I am trying to show the following, we have a sequence of random variable $Y_n$ with ch.f $\phi_n$.

$\exists \delta > 0$ such that $\forall |t|<\delta, \phi_n(t) \rightarrow 1 \Rightarrow Y_n$ converge in distribution to zero.

I understand that from the condition we can obtain the tightness of the sequence and that the tightness implies that every subsequence of $Y_n$ converge in distribution to a random variable Y but I am not sure how to conclude the proof.

I saw an other post talking about the analytic property of the characteristic function but I don't know this notion.

Answer 1

Here is an other way than in this thread (where analyticity was used) to conclude that the only potential limit is $0$. It was shown that if a subsequence converges to some $Y$, then $Y$ is bounded and its characteristic function $\varphi$ is equal to $1$ on $(-\delta,\delta)$.
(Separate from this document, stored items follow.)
(** The market snapshot at time [t] with the upstream out of service. *)
Definition market_down (t : Z) : MarketCache.Env :=
  {| MarketCache.now := t;
     MarketCache.iso := midnight;
     MarketCache.now_fallback := t;
     MarketCache.prices := Answered 503 (Throw "Unexpected token");
     MarketCache.global := Rejected "fetch failed" |}.

Definition bitcoin : CoinGecko.Coin :=
  {| CoinGecko.id := Some "bitcoin";
     CoinGecko.symbol := Some "btc";
     CoinGecko.name := Some "Bitcoin";
     CoinGecko.image := None;
     CoinGecko.current_price := Some 97000%Q;
     CoinGecko.market_cap := Some 1900000000000%Q;
     CoinGecko.market_cap_rank := Some 1%Q;
     CoinGecko.total_volume_ := Some 40000000000%Q;
     CoinGecko.price_change_percentage_24h := Some (3 # 2);
     CoinGecko.market_cap_change_percentage_24h := Some (3 # 2);
     CoinGecko.price_change_percentage_1h_in_currency := None;
     CoinGecko.price_change_percentage_24h_in_currency := Some (3 # 2);
     CoinGecko.price_change_percentage_7d_in_currency := Some (-2)%Q;
     CoinGecko.price_change_percentage_14d_in_currency := None;
     CoinGecko.price_change_percentage_30d_in_currency := Some 10%Q;
     CoinGecko.price_change_percentage_90d_in_currency := None;
     CoinGecko.price_change_percentage_1y_in_currency := None;
     CoinGecko.sparkline_in_7d := None;
     CoinGecko.ath := Some 108000%Q;
     CoinGecko.ath_date := Some "2024-12-17T15:02:41.429Z";
     CoinGecko.ath_change_percentage := Some (-10)%Q;
     CoinGecko.circulating_supply := Some 19800000%Q;
     CoinGecko.total_supply := Some 21000000%Q;
     CoinGecko.max_supply := Some 21000000%Q |}.

(** The top-100 endpoint at time [t] with the upstream answering. *)
Definition coins_up (t : Z) : CoinsCache.Env :=
  {| CoinsCache.now := t;
     CoinsCache.iso := midnight;
     CoinsCache.coins := Answered 200 (Ok (Doc [bitcoin])) |}.

Definition coins_down (t : Z) : CoinsCache.Env :=
  {| CoinsCache.now := t;
     CoinsCache.iso := midnight;
     CoinsCache.coins := Answered 429 (Throw "Unexpected token") |}.

(** The personal-data endpoint at time [t] with the upstream out of
    service. *)
Definition personal_down (t : Z) : PersonalCache.Env :=
  {| PersonalCache.now := t;
     PersonalCache.iso_entry := midnight;
     PersonalCache.iso := midnight;
     PersonalCache.coins := Rejected "fetch failed";
     PersonalCache.global := Rejected "fetch failed" |}.

(** CoinGlass funding: one exchange quoting the 8-hour rate [r] for BTC. *)
Definition funding_doc (r : Q) : TheNumber.Funding :=
  {| TheNumber.funding_data :=
       Some [ {| TheNumber.funding_symbol := Some "BTC";
                 TheNumber.uMarginList :=
                   Some [ {| TheNumber.rate := Some r |} ] |} ] |}.

(** The daily metric on day [d] with CoinGlass funding answering at rate [r]
    and every other upstream out of service. *)
Definition daily_env (d : Z) (r : Q) : TheNumber.Env :=
  {| TheNumber.dayOfWeek := d;
     TheNumber.iso := midnight;
     TheNumber.isoOfMillis := fun _ => midnight;
     TheNumber.fng := Rejected "fetch failed";
     TheNumber.global := Answered 503 (Throw "Unexpected token");
     TheNumber.funding := Answered 200 (Ok (funding_doc r));
     TheNumber.open_interest := Rejected "fetch failed";
     TheNumber.stablecoins := Rejected "fetch failed" |}.

Definition wednesday : TheNumber.Env := daily_env 3 (1 # 10000).

(** A feed whose channel has a title and no artwork, with one episode that
    has artwork and audio and a second item without an enclosure. *)
Definition feed_xml : string :=
  "<rss><channel><title>Show</title><item><title>Ep 1 &amp; more</title><itunes:image href='http://e/ep.jpg'/><enclosure url='http://e/a.mp3' type='audio/mpeg'/><guid>g1</guid></item><item><title><![CDATA[ Ep 2 ]]></title></item></channel></rss>".

(** The same channel with an episode that has no artwork. *)
Definition feed_xml_plain : string :=
  "<rss><channel><title>Show</title><item><title>Ep 1</title><enclosure url='http://e/a.mp3'/></item></channel></rss>".

Definition podcast_env (xml : string) : Breakdown.Env :=
  {| Breakdown.iso := midnight;
     Breakdown.feed := Answered 200 (Ok xml);
     Breakdown.dateISO := fun _ => None;
     Breakdown.Number := fun _ => NaN;
     Breakdown.numberString := fun _ => "NaN" |}.

End Sample.

(** ** The client renderer's formatting helpers ([app.js], [personal.js]) *)

Module Client.

(** [truncate(text, maxLength)] *)
Definition truncate (text : option string) (maxLength : nat) : string :=
  match text with
  | None | Some EmptyString => EmptyString
  | Some text =>
      if (String.length text <=? maxLength)%nat then text
      else Str.trim (Str.take maxLength text) +:+ "..."
  end.



(** [formatChange(change)] *)
Definition formatChange (change : Q) : string :=
  (if Qle_bool 0 change then "+" else EmptyString)
    +:+ Q_toFixed 1 change +:+ "%".

(** [percentToX(pct)] of the portfolio chart, for a finite [pct] *)
Definition percentToX (pct : Q) : Q :=
  let min := (- 20)%Q in
  let max := 40%Q in
  let x := (((pct - min) / (max - min)) * 100)%Q in
  Qmax 2 (Qmin 98 x).

(** [getRelativeTime(date)] for a valid [date]: [now] and [date] are the two
    time values in milliseconds, [localeDate] is
    [date.toLocaleDateString('en-US', { month: 'short', day: 'numeric' })]. *)
Definition getRelativeTime (now date : Z) (localeDate : string) : string :=
  let diffMs := now - date in
  let diffMins := diffMs / 60000 in
  if diffMins <? 2 then "just now"
  else if diffMins <? 60 then string_of_Z diffMins +:+ " m ago"
  else
    let diffHours := diffMins / 60 in
    if diffHours <? 24 then string_of_Z diffHours +:+ " h ago"
    else
      let diffDays := diffHours / 24 in
      if diffDays =? 1 then "yesterday"
      else if diffDays <? 7 then string_of_Z diffDays +:+ " d ago"
      else localeDate.



(** [getZoneFromTitle(title)] *)
Definition getZoneFromTitle (title : option string) : string :=
  match title with
  | None | Some EmptyString => EmptyString
  | Some title =>
      Regex.replace Breakdown.spaces "-" (Str.toLowerCase title)
  end.

End Client.

(** ** More sample invocations *)

Module Cases.

(** The personal-data endpoint at time [t] on the day of [stamp], with both
    upstreams answering. *)
Definition personal_up (t : Z) (stamp : string) : PersonalCache.Env :=
  {| PersonalCache.now := t;
     PersonalCache.iso_entry := stamp;
     PersonalCache.iso := stamp;
     PersonalCache.coins := Answered 200 (Ok (Doc [Sample.bitcoin]));
     PersonalCache.global := Answered 200 (Ok (Doc Sample.global_doc)) |}.

(** A coin whose record has no [symbol]. *)
Definition nameless : CoinGecko.Coin :=
  {| CoinGecko.id := Some "mystery";
     CoinGecko.symbol := None;
     CoinGecko.name := None;
     CoinGecko.image := None;
     CoinGecko.current_price := Some 1%Q;
     CoinGecko.market_cap := None;
     CoinGecko.market_cap_rank := None;
     CoinGecko.total_volume_ := None;
     CoinGecko.price_change_percentage_24h := None;
     CoinGecko.market_cap_change_percentage_24h := None;
     CoinGecko.price_change_percentage_1h_in_currency := None;
     CoinGecko.price_change_percentage_24h_in_currency := None;
     CoinGecko.price_change_percentage_7d_in_currency := None;
     CoinGecko.price_change_percentage_14d_in_currency := None;
     CoinGecko.price_change_percentage_30d_in_currency := None;
     CoinGecko.price_change_percentage_90d_in_currency := None;
     CoinGecko.price_change_percentage_1y_in_currency := None;
     CoinGecko.sparkline_in_7d := None;
     CoinGecko.ath := None;
     CoinGecko.ath_date := None;
     CoinGecko.ath_change_percentage := None;
     CoinGecko.circulating_supply := None;
     CoinGecko.total_supply := None;
     CoinGecko.max_supply := None |}.

(** The top-100 endpoint with a delivered list in which one coin has no
    symbol. *)
Definition coins_malformed (t : Z) : CoinsCache.Env :=
  {| CoinsCache.now := t;
     CoinsCache.iso := Sample.midnight;
     CoinsCache.coins := Answered 200 (Ok (Doc [Sample.bitcoin; nameless])) |}.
Using boundedness, we can prove that $\varphi''\left(0\right)=\mathbb E\left[Y^2\right]$. This follows from applications of the dominated convergence theorem. We first prove that $\varphi'(t)=\mathbb E\left[iY e^{itY} \right]$ for $t\in (-\delta,\delta)$ by going back to the definition of derivative $(\varphi(t+h)-\varphi(t))/h$ and considering all the sequences $\left(h_n\right)_{n\geqslant 1}$ going to zero. Then we do the same for the second derivative.